Sometimes telling errors (and things I drop on the floor) to "go fuck yourself" is the most social interaction I have between stand-up and EOD.

[–] [email protected] 9 points 4 weeks ago

MY personal favorite:

"Oh! Fuck me, Christ!"

[–] [email protected] 4 points 4 weeks ago

The bottom left is in arse-ON mode.

[–] [email protected] 4 points 3 weeks ago

Fucking work for once you piece of fuck. Fuck this day. Fuck this shit. Fuck this degree. Fuck.

[–] [email protected] 3 points 4 weeks ago

We actually had one of my bosses say, "this is what we call a breakthrough," yesterday.
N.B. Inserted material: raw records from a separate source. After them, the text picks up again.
Lemma for_exit_done {S R} a b (body : Z -> S -> option R * S) s : b <= a -> for_exit a b body s = (None, s).
Proof. intros. unfold for_exit. by replace (Z.to_nat (b - a)) with 0%nat by lia. Qed.

Lemma for_exit_cons {S R} a b (body : Z -> S -> option R * S) s : a < b ->
  for_exit a b body s =
  match body a s with (Some r, s') => (Some r, s') | (None, s') => for_exit (a + 1) b body s' end.
Proof.
  intros. unfold for_exit.
  by replace (Z.to_nat (b - a)) with (Datatypes.S (Z.to_nat (b - (a + 1)))) by lia.
Qed.

(** Invariant rule of a counted loop with an early exit: the invariant holds at
    the end, or the exit was taken from a state that satisfies it. *)
Lemma for_exit_ind {S R} (I : Z -> S -> Prop) (body : Z -> S -> option R * S) b a s :
  a <= b -> I a s ->
  (forall i x x', a <= i < b -> I i x -> body i x = (None, x') -> I (i + 1) x') ->
  match for_exit a b body s with
  | (None, s') => I b s'
  | (Some r, s') => exists i x, a <= i < b /\ I i x /\ body i x = (Some r, s')
  end.
Proof.
  revert s. pattern a. apply range_ind with b; clear a.
  - intros a ? s ? H0 _. assert (a = b) as -> by lia. by rewrite for_exit_done.
  - intros a ? IH s ? H0 HS. rewrite for_exit_cons by lia.
    destruct (body a s) as [[r |] s'] eqn:Hb; [by exists a, s |].
    assert (I (a + 1) s') as HI1 by (by apply (HS a s s')).
    specialize (IH s' ltac:(lia) HI1).
    destruct (for_exit (a + 1) b body s') as [[r |] s2].
    + destruct IH as (i & x & Hi & HI & Hr); [| exists i, x; by split_and!; try lia].
      intros i x x' Hi. apply HS. lia.
    + apply IH. intros i x x' Hi. apply HS. lia.
Qed.

Lemma find_range_done a b P : b <= a -> find_range a b P = None.
Proof. intros. unfold find_range. by replace (Z.to_nat (b - a)) with 0%nat by lia. Qed.

Lemma find_range_cons a b P : a < b ->
  find_range a b P = if P a then Some a else find_range (a + 1) b P.
Proof.
  intros. unfold find_range.
  by replace (Z.to_nat (b - a)) with (Datatypes.S (Z.to_nat (b - (a + 1)))) by lia.
Qed.

Lemma find_range_Some a b P i : find_range a b P = Some i <->
  a <= i < b /\ P i = true /\ forall j, a <= j < i -> P j = false.
Proof.
  pattern a. apply range_ind with b; clear a.
  { intros a ?. rewrite find_range_done by lia. split; [done | lia]. }
  intros a ? IH. rewrite find_range_cons by lia. destruct (P a) eqn:HP.
  - split.
    + intros [= <-]. repeat split; [lia | lia | done | intros; lia].
    + intros (? & ? & Hj). destruct (decide (i = a)) as [-> | Hne]; [done |].
      rewrite Hj in HP by lia. done.
  - rewrite IH. split.
    + intros (? & ? & Hj). repeat split; [lia | lia | done |]. intros j ?.
      destruct (decide (j = a)) as [-> |]; [done | apply Hj; lia].
    + intros (? & HPi & Hj). assert (i <> a) by congruence. repeat split; [lia | lia | done |].
      intros; apply Hj; lia.
Qed.

Lemma find_range_None a b P : find_range a b P = None <-> forall j, a <= j < b -> P j = false.
Proof.
  pattern a. apply range_ind with b; clear a.
  { intros a ?. rewrite find_range_done by lia. split; [lia | done]. }
  intros a ? IH. rewrite find_range_cons by lia. destruct (P a) eqn:HP.
  - split; [done |]. intros Hj. rewrite Hj in HP by lia. done.
  - rewrite IH. split; intros Hj j ?; [| apply Hj; lia].
    destruct (decide (j = a)) as [-> |]; [done | apply Hj; lia].
Qed.

Lemma count_range_done a b P : b <= a -> count_range a b P = 0.
Proof. intros. unfold count_range. by replace (Z.to_nat (b - a)) with 0%nat by lia. Qed.

Lemma count_range_cons a b P : a < b ->
  count_range a b P = Z.b2z (P a) + count_range (a + 1) b P.
Proof.
  intros. unfold count_range.
  by replace (Z.to_nat (b - a)) with (Datatypes.S (Z.to_nat (b - (a + 1)))) by lia.
Qed.

Lemma count_range_ext a b P Q : (forall i, a <= i < b -> P i = Q i) ->
  count_range a b P = count_range a b Q.
Proof.
  pattern a. apply range_ind with b; clear a.
  - intros. by rewrite !count_range_done by lia.
  - intros a ? IH HPQ. rewrite (count_range_cons a b P), (count_range_cons a b Q), HPQ by lia. f_equal. apply IH.
    intros; apply HPQ; lia.
Qed.

Lemma count_range_bound a b P : 0 <= count_range a b P <= Z.max 0 (b - a).
Proof.
  pattern a. apply range_ind with b; clear a.
  - intros. rewrite count_range_done by lia. lia.
  - intros a ? IH. rewrite count_range_cons by lia. destruct (P a); simpl; lia.
Qed.

(** Changing the predicate at one index of the range. *)
Lemma count_range_update a b P Q k : a <= k < b ->
  (forall i, a <= i < b -> i <> k -> P i = Q i) ->
  count_range a b Q = count_range a b P - Z.b2z (P k) + Z.b2z (Q k).
Proof.
  pattern a. apply range_ind with b; clear a; [intros; lia |].
  intros a ? IH ? HPQ. rewrite (count_range_cons a b P), (count_range_cons a b Q) by lia.
  destruct (decide (k = a)) as [-> |].
  - rewrite (count_range_ext _ _ Q P); [lia |]. intros; symmetry; apply HPQ; lia.
  - rewrite (HPQ a), IH by lia || (intros; apply HPQ; lia). lia.
Qed.

(** ** Little-endian reads *)

Lemma read_le_bound mem n a : 0 <= read_le mem a n < 2 ^ (8 * Z.of_nat n).
Proof.
  revert a. induction n as [| n IH]; intros a; [simpl; lia |].
  cbn [read_le]. specialize (IH (a + 1)).
  replace (8 * Z.of_nat (S n)) with (8 + 8 * Z.of_nat n) by lia.
  apply lor_bound; [lia | |].
  - pose proof (u8_bound (mem a)) as Hb. unfold U8 in Hb. split; [lia |].
    eapply Z.lt_le_trans; [apply Hb |]. apply Z.pow_le_mono_r; lia.
  - rewrite Z.shiftl_mul_pow2 by lia. rewrite Z.pow_add_r by lia. nia.
Qed.

Lemma read32_bound mem a : U32 (read32 mem a).
Proof. apply (read_le_bound mem 4). Qed.
Lemma read64_bound mem a : U64 (read64 mem a).
Proof. apply (read_le_bound mem 8). Qed.
#[export] Hint Resolve read32_bound read64_bound : knail.

(** Clients reason about loops through the lemmas above; evaluation by
    [vm_compute] is not affected. *)
#[global] Opaque for_range for_exit find_range count_range.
First time ever.

[–] [email protected] 3 points 4 weeks ago

God fucking damnit what fucking fuck of a fuck touched my shit again!?

[–] [email protected] 3 points 4 weeks ago

I'm in histo/path and I feel like gordon Ramsey sometimes. HOW DARE YOU SERVE ME THIS SAMPLE, ITS RAW!!! (under/not fixed or processed or decalcified properly)

[–] [email protected] 3 points 4 weeks ago

I think they more commonly say, "what is wrong with my advisor and why did I choose grad school?"